§ Requirement: Copy every record exactly. Nothing may be skipped.

§ Data for this task:
Lemma read_session_count id lens pending s : count_inv s → room s → recv_wf s →
  keeps snd s (read_session id lens pending s).
Proof.
  intros Hs Hroom Hwf. unfold read_session, chunks_new.
  destruct (get_or_insert_recv id s) as [[r s1] |] eqn:Eg; [| keep_same].
  destruct (get_recv _ _ _ _ Hwf Eg) as (_ & _ & Hok & _ & _).
  destruct (get_recv_view _ _ _ _ Eg) as (Hv & Es1 & Hin).
  assert (Hk : keeps Datatypes.id s (Some s1)) by (rewrite Es1 in *; by keep_same).
  destruct (Recv.stopped r); [by apply keeps_ret |].
  unfold Assembler.ensure_ordering. rewrite (AssemblerBounds.ok_ordered _ _ (Recv.ro_asm _ _ Hok)). cbn [andb negb Assembler.is_ordered].
  destruct Hk as (? & [= <-] & Hs1 & Hq). apply (keeps_trans _ _ _ _ Hq).
  assert (Hroom1 : room s1) by (apply (view_room s); [done | by rewrite Es1 | done]).
  assert (Hin1 : is_Some (recv s1 !! id)) by (rewrite Es1; simpl; rewrite lookup_insert_eq; eauto).
  match goal with |- context [chunks_all lens ?ch ?s] =>
    destruct (chunks_all_count lens id s1 ch s Hs1 Hroom1 Hin1) as (rs & ch' & s2 & -> & Hr); [done |] end.
  simpl. pose proof (finalize_count pending id s1 ch' s2 Hs1 Hin1 Hr) as Hf.
  destruct (finalize_inner pending ch' s2) as [[[t pend] ch''] s3]. by apply keeps_ret.
Qed.

(** ** Opening and accepting *)

Lemma set_max_concurrent_count d n s : count_inv s → 0 ≤ n → sel d (max_remote s) + n ≤ 2 ^ 60 → room s →
  keeps Datatypes.id s (set_max_concurrent d n s).
Proof.
  intros [Hp Hc] Hn Hn' Hroom. unfold set_max_concurrent. set (s1 := s <| flow_control_adjusted := true |> <| max_concurrent_remote_count := _ |>).
  assert (Hp1 : count_pre (send_streams s) s1) by (by apply (count_pre_view _ s)).
  destruct (ensure_spec (send_streams s) d s1 Hp1) as (s' & -> & Hp' & Ha & Hne & Hss & Hmc & Hq).
  - intros d'. cbn -[sel upd]. rewrite sel_upd. specialize (Hroom d'). destruct (decide (d' = d)) as [-> |]; lia.
  - cbn -[sel upd]. rewrite sel_upd, decide_True by done. lia.
  - exists s'. split_and!; [done | | etrans; [| exact Hq]; by apply quiet_same]. unfold Datatypes.id; split; [by rewrite Hss |].
    rewrite Hmc. intros d'. destruct (decide (d' = d)) as [-> | Hd']; [rewrite Ha | rewrite Hne by done];
      cbn -[sel upd]; rewrite sel_upd; [rewrite decide_True by done; lia | rewrite decide_False by done; apply Hc].
Qed.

§ Solved exercise:
Lemma read_session_count id lens pending s : count_inv s → room s → recv_wf s →
  keeps snd s (read_session id lens pending s).
Proof.
  intros Hs Hroom Hwf. unfold read_session, chunks_new.
  destruct (get_or_insert_recv id s) as [[r s1] |] eqn:Eg; [| keep_same].
  destruct (get_recv _ _ _ _ Hwf Eg) as (_ & _ & Hok & _ & _).
  destruct (get_recv_view _ _ _ _ Eg) as (Hv & Es1 & Hin).
  assert (Hk : keeps Datatypes.id s (Some s1)) by (rewrite Es1 in *; by keep_same).
  destruct (Recv.stopped r); [by apply keeps_ret |].
  unfold Assembler.ensure_ordering. rewrite (AssemblerBounds.ok_ordered _ _ (Recv.ro_asm _ _ Hok)). cbn [andb negb Assembler.is_ordered].
  destruct Hk as (? & [= <-] & Hs1 & Hq). apply (keeps_trans _ _ _ _ Hq).
  assert (Hroom1 : room s1) by (apply (view_room s); [done | by rewrite Es1 | done]).
  assert (Hin1 : is_Some (recv s1 !! id)) by (rewrite Es1; simpl; rewrite lookup_insert_eq; eauto).
  match goal with |- context [chunks_all lens ?ch ?s] =>
    destruct (chunks_all_count lens id s1 ch s Hs1 Hroom1 Hin1) as (rs & ch' & s2 & -> & Hr); [done |] end.
  simpl. pose proof (finalize_count pending id s1 ch' s2 Hs1 Hin1 Hr) as Hf.
  destruct (finalize_inner pending ch' s2) as [[[t pend] ch''] s3]. by apply keeps_ret.
Qed.

(** ** Opening and accepting *)

Lemma set_max_concurrent_count d n s : count_inv s → 0 ≤ n → sel d (max_remote s) + n ≤ 2 ^ 60 → room s →
  keeps Datatypes.id s (set_max_concurrent d n s).
Proof.
  intros [Hp Hc] Hn Hn' Hroom. unfold set_max_concurrent. set (s1 := s <| flow_control_adjusted := true |> <| max_concurrent_remote_count := _ |>).
  assert (Hp1 : count_pre (send_streams s) s1) by (by apply (count_pre_view _ s)).
  destruct (ensure_spec (send_streams s) d s1 Hp1) as (s' & -> & Hp' & Ha & Hne & Hss & Hmc & Hq).
  - intros d'. cbn -[sel upd]. rewrite sel_upd. specialize (Hroom d'). destruct (decide (d' = d)) as [-> |]; lia.
  - cbn -[sel upd]. rewrite sel_upd, decide_True by done. lia.
  - exists s'. split_and!; [done | | etrans; [| exact Hq]; by apply quiet_same]. unfold Datatypes.id; split; [by rewrite Hss |].
    rewrite Hmc. intros d'. destruct (decide (d' = d)) as [-> | Hd']; [rewrite Ha | rewrite Hne by done];
      cbn -[sel upd]; rewrite sel_upd; [rewrite decide_True by done; lia | rewrite decide_False by done; apply Hc].
Qed.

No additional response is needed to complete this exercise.